Thursday, March 26, 2009

10 of 25

Song 10: Again (Lenny Kravitz, Greatest Hits)


Lately, I've been thinking about someone I will never see again.


I met M in 1996, in class at UT. It was a small class, and the first night we went around the room introducing ourselves. During his introduction, he mentioned his "partner," who was living and working out of state. Later, a few folks from the class--strangers until that evening--decided to get drinks at nearby bar. I went, and M was part of the group. Someone in the group mentioned that they thought it must be difficult for M to have a long-distance relationship, and what did his partner do? How long had he lived out of state? Would M be joining him there after graduation at the end of the semester? Turns out M's partner was a woman with a man's name, and we all laughed and laughed over our assumptions.


I got to know a few people in the class, and our small group of 5 or so became close. We'd regularly go drinking on Wednesday nights after class, and end up hanging out most other nights of the week, too. Slowly, through conversations about everything from math (his major, my lack of advanced skills) to roommates (my crazy one, his cute one I was crushing on), we became best friends.

Of course we flirted a little, sometimes. He liked to announce that he was certain we'd been married in another life, and I liked to tease him about how all the girls in our class were jealous that he wasn't spending time with them. I almost never thought about being attracted to him in a romantic way--not that he wasn't handsome. He was exactly my height, with flaming red hair that he liked to rake his hands through when he was tired or exasperated. But he had his on/off girlfriend living out of state, and I was dazzled by his roommate who was tall and ignored me.

Our small group started celebrating the end of the semester early. Actually, since we were out of class, we just started drinking before the sun went down. One night, we'd been drinking mint juleps for a couple of hours and decided we needed to put our feet in the ocean. Our buddy S was the most sober of the crew, and he volunteered to drive. Four of us piled into his car with bottles of wine and a cooler of beer and set off into the night. I sat in the back with C, my only girlfriend in the group, and we giggled and gossiped while the boys up front had their own conversation. It was dark by then, and the windows were down. I had no idea where we were going, or what time we'd get there. The world beyond the car didn't exist for me. We passed the bottles of wine around, with only S abstaining. M asked C to switch seats with him; he told her that he wanted to talk with me for a while.

The car was loud with the wind streaming in off the highway. M and I sat with our heads close together, laughing about our crazy adventure. We were probably telling jokes and refusing to hand the wine bottle up to the front seat. C kept turning around to try and join in our conversation, but we refused to shout so she could hear us.
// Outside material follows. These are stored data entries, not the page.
(** X14. Invariant 4 of the data model, for a session driven through the
    page: the status is game_over exactly when there is a winner, and from
    the first deal on a side is the winner exactly when its hand is empty
    (so while the game runs both hands hold cards). *)
Theorem winner_iff_empty_hand (app : App) :
  Played app ->
  (status (gameState app) = game_over <-> winner (gameState app) <> None)
  /\ forall w,
       winner (gameState app) = Some w
       <-> status (gameState app) <> dealing
           /\ actorHand w (gameState app) = [].
Proof.
  intros Hp. destruct (played_sound app Hp) as [->|[_ Hst]].
  - simpl. split; [split; [discriminate | congruence]|].
    intros w. split; [discriminate | intros [H _]; now elim H].
  - destruct (status (gameState app)).
    + contradiction.
    + destruct Hst as (Hw & Hph & Hah & _). rewrite Hw. split.
      * split; [discriminate | congruence].
      * intros w. split; [discriminate|]. intros [_ H]. now destruct w.
    + destruct Hst as (Hw & Hph & Hah & _). rewrite Hw. split.
      * split; [discriminate | congruence].
      * intros w. split; [discriminate|]. intros [_ H]. now destruct w.
    + destruct Hst as (w0 & Hw & Hh & Ho). rewrite Hw. split.
      * split; [discriminate | reflexivity].
      * intros w. split.
        -- intros E. injection E as <-. split; [discriminate | exact Hh].
        -- intros [_ H]. destruct w0, w; simpl in *; congruence.
Qed.

Lemma winner_iff_empty_hand_witness :
  (status (gameState matchPoint) = game_over
   <-> winner (gameState matchPoint) <> None)
  /\ forall w,
       winner (gameState matchPoint) = Some w
       <-> status (gameState matchPoint) <> dealing
           /\ actorHand w (gameState matchPoint) = [].
Proof.
  apply (winner_iff_empty_hand matchPoint). exact matchPoint_played.
Defined.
Eventually, we ignored her and she gave up.

M got quiet not long after that. He stared at me like he was trying to see through me. I started to ask him what was wrong, but he cut me off with a kiss. I kissed him back without thinking--a long, passionate kiss. When our faces broke apart, my shocked look must have mirrored his own. He started quietly apologizing and we scooted apart to seperate corners of the back seat.

My mind was reeling. M was my best friend! Holy crap the kiss was amazing! But. . .the girlfriend? And how very drunk am I! Was our friendship over? What was he thinking? What was he thinking NOW?
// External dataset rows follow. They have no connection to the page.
(** The calls of the paths, in the order in which the code makes them. *)
Definition power_on_calls : list sys_call :=
  [it930x_write_gpio 3 false; chip (msleep 100);
   it930x_write_gpio 2 true; chip (msleep 20)].

Definition power_off_calls (available : bool) : list sys_call :=
  if available
  then [it930x_write_gpio 2 false; it930x_write_gpio 3 true]
  else [].

Definition chip_inits : list sys_call :=
  [tc90522_init TC90522_T; tc90522_init TC90522_S; r850_init; rt710_init].

Definition chip_terms : list sys_call :=
  [r850_term; rt710_term; tc90522_term TC90522_T; tc90522_term TC90522_S].

Definition demod_setup : list sys_call :=
  [tc90522_write_multiple_regs TC90522_T tc_init_t;
   chip (tc90522_enable_ts_pins_t false);
   chip (tc90522_sleep_t true);
   r850_set_system {| R850.system := R850.R850_SYSTEM_ISDB_T;
                      R850.bandwidth := R850.R850_BANDWIDTH_6M;
                      R850.if_freq := 4063 |};
   tc90522_write_multiple_regs TC90522_S tc_init_s;
   chip (tc90522_enable_ts_pins_s false);
   chip (tc90522_sleep_s true)].

Definition release_calls : list sys_call :=
  [it930x_term; itedtv_bus_term; kfree; put_device; complete].

Definition attach_calls (discard_null_packets : bool)
  (system_cap : list ptx_system_type) : list sys_call :=
  [get_device; kzalloc; itedtv_bus_init; it930x_init; it930x_raise;
   it930x_read_reg 0x4979; it930x_load_firmware; it930x_init_warm;
   it930x_set_gpio_mode 3 true; it930x_write_gpio 3 true;
   it930x_set_gpio_mode 2 true; it930x_write_gpio 2 false]
  ++ (if discard_null_packets
      then [it930x_set_pid_filter 0 true [0x1fff]]
      else [])
  ++ [ptx_chrdev_context_add_group system_cap].

(** What [m1ur_chrdev_open] calls behind the call [failed] that made it
    fail: the labels [fail_backend] and [fail_backend_init] are reached
    from the first table of registers and from the initialisation of the
    chips only. *)
Definition open_undo (available : bool) (failed : sys_call)
  : list sys_call :=
  match failed with
  | tc90522_init _ | r850_init | rt710_init => power_off_calls available
  | tc90522_write_multiple_regs TC90522_T _ =>
      chip_terms ++ power_off_calls available
  | _ => []
  end.

(** The calls whose status is not looked at. *)
Definition is_sleep (c : sys_call) : bool :=
  match c with
  | chip (msleep _) => true
  | _ => false
  end.

(** Every call of [l] but the sleeps returned 0. *)
Definition all_well (l : list sys_event) : Prop :=
  Forall (fun e => is_sleep (fst e) = false -> ret (snd e) = 0) l.

Section Backend.

Context {D : Type} (respond : sys_call -> D -> reply * D).

(** A function of these paths runs in a device state and yields its result,
    the device state it leaves and the calls it made, in order. *)
Definition Proc (A : Type) : Type := D -> A * D * list sys_event.

Definition pure {A : Type} (a : A) : Proc A := fun d => (a, d, []).

Definition and_then {A B : Type} (m : Proc A) (k : A -> Proc B) : Proc B :=
  fun d =>
    let '(a, d1, l1) := m d in
    let '(b, d2, l2) := k a d1 in
    (b, d2, l1 ++ l2).

Definition sys (c : sys_call) : Proc reply :=
  fun d => let (r, d') := respond c d in (r, d', [(c, r)]).

(** [ret = c; if (ret) return ret;] followed by [k]. *)
Definition sys_try (c : sys_call) (k : Proc Z) : Proc Z :=
  and_then (sys c) (fun r => if ret r =? 0 then k else pure (ret r)).

Definition returned {A : Type} (x : A * D * list sys_event) : A := fst (fst x).
Definition events {A : Type} (x : A * D * list sys_event) : list sys_event :=
  snd x.
Definition calls {A : Type} (x : A * D * list sys_event) : list sys_call :=
  map fst (snd x).
Definition device_after {A : Type} (x : A * D * list sys_event) : D :=
  snd (fst x).

Notation "x <- c1 ;; c2" := (and_then c1 (fun x => c2))
  (at level 61, c1 at next level, right associativity).
Notation "' pat <- c1 ;; c2" :=
  (and_then c1 (fun x => match x with pat => c2 end))
  (at level 61, pat pattern, c1 at next level, right associativity).
Notation "'check' c ;; k" := (sys_try c k)
  (at level 61, c at next level, right associativity).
We stopped at a gas station to fill up, and C and I went to the ladies room. She quizzed me about what was going on in the back seat--she'd seen us kiss. She asked many of the same questions I'd asked myself, finally realizing neither of us had answers. When we went back to the car, M was already sitting in the front seat. So that's how it is now, I thought. I began to consider that I may have lost him.
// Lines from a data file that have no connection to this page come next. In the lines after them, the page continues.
(** * ai-gallery: the gallery's fetch-and-paginate state machine

    A shallow embedding of [src/components/Gallery.js]: the five [useState]
    cells of the [Gallery] component, the callbacks that write them
    ([updateGalleryState], [handleFetchError], [fetchImages],
    [goToPreviousPage], [goToNextPage]), the hooks that decide when a fetch
    is issued ([useCallback], [useEffect]), the render of [Gallery] and
    [Pagination], and [parseUsername] of [ImageItem].

    The component receives whatever the server sent, so response bodies are
    modelled as untyped JavaScript values, and the operators the source
    applies to them ([&&], [>], [/], [+], [-], [===], [Math.ceil],
    [Math.max], [Math.min], [Array.isArray]) follow ECMAScript.

    The definitions come first: JavaScript values, the pattern matcher
    behind [parseUsername], the component.  The lemmas follow, and the
    theorems [C1_...] to [C10_...] settle the ten properties stated of
    the component. *)

From Stdlib Require Import ZArith QArith Qcanon Qround.
From Stdlib Require Import String Ascii List Bool Lia DecimalString.
Import ListNotations.

Set Warnings "-register-all".

Local Open Scope string_scope.
Local Open Scope Z_scope.

(** ** JavaScript values *)

Module Js.

(** Numbers.  A JavaScript number is NaN, an infinity or a finite value.
    Finite values are kept as exact canonical rationals: rounding to
    binary64 and the sign of zero are not modelled (page numbers and row
    counts are integers far below 2^53, where both agree). *)
Inductive number : Type :=
| NaN
| PosInf
| NegInf
| Fin (q : Qc).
But not long after we got back on the highway, M asked C to switch again. She told him she'd switch for a kiss. He looked at me, turned to her, and kissed her on cheek. They climbed over the seats again, and he settled in next to me just like before. I wanted to talk to him about what had happened, but all I could manage was "hey."

And then he was kissing me again. We kissed the rest of the way to the beach. We kissed standing in the pitch black ocean, stumbling in the uneven sand as we tried to find our way in the dark back to the car. We kissed in the car until we passed out just before sunrise. We only ever kissed.

Back in the real world, we never talked about what happened. We started to drift apart and talk less now that we didn't see each other in class. The girlfriend was on again, and moving back to Austin. Eventually, we didn't talk at all.

I saw him a couple of times over the next few years. I was friends with his brother, who was with me the night I met my future husband. I heard that M married the girlfriend and moved back to where she'd lived on her own for a year. I kept up with our mutual friends, meeting up for drinks occasionally. I heard that M and the wife moved back to Austin, and I saw and talked to him a couple of times when we accidentally ended up in the same places.

Then M died in 2001. By then, I'd fallen out of touch with the entire group from class. Except S, whose name I'd run across a few months earlier. We'd emailed a few times and met for drinks a once or twice. We never really talked about that semester, though. S was the one who told me. He'd left me a couple of voicemails one day while I was at work, asking me to call him as soon as I could. He told me that M killed himself. I didn't believe him, and he didn't believe it, either. He thought that M may have accidentally OD'd. I never knew M to take anything stronger than asprin. The M I knew loved his life.

I didn't attend the funeral, or the wake. I never heard from S again, and I didn't pursue contact with him, either. I'd called C after S told me the news, because he asked me to. I hadn't talked to her in at least a year and we simply didn't talk again after the call.

Earlier this week, I was in the cafeteria of the building next door pouring my usual afternoon iced tea. On my way out, a fella in a brown suit caught the door in front of me and held it open. As I looked up to say "thanks" I recognized S. But I just kept walking.